Family Finds Great Joy in Giving Back

Harold Morrison and his family

Harold Morrison (front, left) and his family

Harold Morrison’s pancreatic cancer announced itself with rapid weight loss while he was on a trip to Ireland. Once home, a diagnosis and surgery were followed by chemotherapy and radiation. Finally, several trying months later, Morrison was relieved to receive a clean computed tomography (CT) scan the same day he was tested. A surprise gift made his recovery an even greater cause for celebration. 

The constant supporters of Morrison’s large extended family wanted to celebrate Morrison’s good health and especially honor his physician, NorthShore University HealthSystem (NorthShore) surgeon and Chairman of the Department of Surgery Mark Talamonti, MD, who they said was “relentlessly positive” and offered objective and caring communication from diagnosis through treatment.

To this end, family members surprised Morrison on his 80th birthday with a gift to support pancreatic cancer research. Morrison and his daughter Lois personally presented Dr. Talamonti with an $80,000 check to sustain research developing new treatment options for patients with pancreatic cancer. Both Dr. Talamonti and Morrison lost their fathers to the disease and each want their children and others to run less risk of a fatal encounter with it.

It was Morrison’s sudden weight loss seven months ago that triggered his general practitioner at NorthShore, Gerald Osher, MD, to respond immediately and order a series of tests. ”Dr. Osher quarterbacked the whole thing,” said Morrison’s brother-in-law, Harrison Steans. “After testing confirmed pancreatic cancer, Dr. Osher told the family ‘you can travel far and wide, but the best doctor for your cancer surgery is Dr. Talamonti. The finest is right here at NorthShore.’” After meeting with Dr. Talamonti, Morrison and his family decided to look no further.

A national leader in surgical oncology, Dr. Talamonti has performed more than 600 Whipple procedures on pancreatic cancer patients; a complex operation that involves removing the gallbladder, portions of the pancreas and small intestine, and localized lymph nodes, as well as reconstructing this section of the digestive system. “I was lucky that I qualified for the Whipple procedure, which I understand only 15 percent of those with pancreatic cancer do,” said Morrison. “Still, when I heard the five-year survival rate for this type of cancer is only six percent, I was discouraged to learn that it is as grim today as when my father was diagnosed with the disease 47 years ago.”

The donation for his doctor’s research was the “perfect birthday gift,” said the active retired scientist and engineer who sings tenor at his church and who swam and played tennis right up until the day before his surgery back in October. Recognizing Morrison’s post-operative state and aversion to fuss over his 80th birthday, the family decided that the best way to celebrate his recovery would be by giving back to NorthShore and his doctor’s research.

“He knew nothing about it so we were able to surprise him,” said Morrison’s wife Adeline. “$80,000 for 80 years felt right.
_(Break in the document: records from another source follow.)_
(** ** [int] and [str] *)

Inductive exn : Type :=
| ValueError
| OverflowError
| MemoryError
| OSError.

Fixpoint all_space (s : string) : bool :=
  match s with
  | EmptyString => true
  | String c r => is_space c && all_space r
  end.

Fixpoint lstrip (s : string) : string :=
  match s with
  | EmptyString => EmptyString
  | String c r => if is_space c then lstrip r else s
  end.

(** The digits of a decimal literal after its first digit: a single
    underscore may separate two digits; blanks may follow the last digit
    and nothing else may. *)
Fixpoint scan_digits (acc : Z) (s : string) : option Z :=
  match s with
  | EmptyString => Some acc
  | String c r =>
      match digit_val c with
      | Some d => scan_digits (10 * acc + d) r
      | None =>
          if Ascii.eqb c "_"%char then
            match r with
            | String c' r' =>
                match digit_val c' with
                | Some d => scan_digits (10 * acc + d) r'
                | None => None
                end
            | EmptyString => None
            end
          else if all_space s then Some acc else None
      end
  end.

Definition parse_unsigned (s : string) : option Z :=
  match s with
  | String c r =>
      match digit_val c with
      | Some d => scan_digits d r
      | None => None
      end
  | EmptyString => None
  end.

(** The value of a decimal literal with its sign and the blanks around
    it, whatever the number of its digits. *)
Definition int_literal (s : string) : option Z :=
  match lstrip s with
  | String c r =>
      if Ascii.eqb c "-"%char then option_map Z.opp (parse_unsigned r)
      else if Ascii.eqb c "+"%char then parse_unsigned r
      else parse_unsigned (String c r)
  | EmptyString => None
  end.

(** The digits of a literal, leading zeros included; underscores, the
    sign and blanks do not count. *)
Fixpoint count_digits (s : string) : Z :=
  match s with
  | EmptyString => 0
  | String c r => (if is_digit c then 1 else 0) + count_digits r
  end.

(** [sys.int_info.default_max_str_digits]. *)
Definition max_str_digits : Z := 4300.

(** [int(s)] for a string [s], base 10; [None] stands for [ValueError],
    which is also what a literal of more than [max_str_digits] digits
    gets (the limit on the conversion between [int] and [str]). *)
Definition int_of_str (s : string) : option Z :=
  match int_literal s with
  | Some z => if max_str_digits <? count_digits s then None else Some z
  | None => None
  end.

(** What [headers.get('Content-Length', 0)] can hand to [int]: a header
    value (a string) or the default, the integer [0]. *)
Inductive str_or_int : Type :=
| Str (s : string)
| Int (z : Z).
Harold is a blessing to others. He didn’t want or really feel up to a party and he’s not materialistic so this was the right thing to do. With this huge extended family, we don’t do anything in isolation. The idea grew out of family.”

The close knit Morrison-Steans-Hunter families made sure that Harold’s journey to recovery was not a solitary one. A family home near NorthShore Evanston Hospital became a command post and hospitality center for relatives visiting Morrison. Daughter Amy, a pastor who provided spiritual support when he was ill, said his scientific mind enabled him to visualize the mechanics of how the body works so that he was able to “get down to business, just do it and persevere through any obstacles.”

Daughter Margot, who lives out of state and flew in every other week to help with her dad, observed that when illness strikes, “Strong families seem to get stronger.” She said her dad lived through his illness the way he lives life–to the fullest and with lots of discipline and courage. Everyone in the family volunteered to help. Morrison’s nearby sister made sure her brother walked around the hospital every day that he could.  

Daughter Helen said Dr. Talamonti’s involvement sustained them all “because he was always there for the family, and even spent more than an hour with us after Dad’s six-hour surgery explaining the finer details of the procedures and what would happen next.”  

“He educated us and we became advocates,” added Morrison’s wife. “We had and have absolute faith and trust in our medical team.”

Dr. Talamonti said he believes philanthropy and gifts such as the Morrison’s is essential to advance the translational research that helps patients recover and thrive. “I am truly humbled by the depth of the Morrisons’ appreciation and respect,” said Dr. Talamonti. “It really is about our team and we have assembled an awesome team in the clinic, in the operating room and on the floors.” Today, Harold Morrison is regaining his strength and looking forward to resuming his busy life, surrounded by his caring and committed family.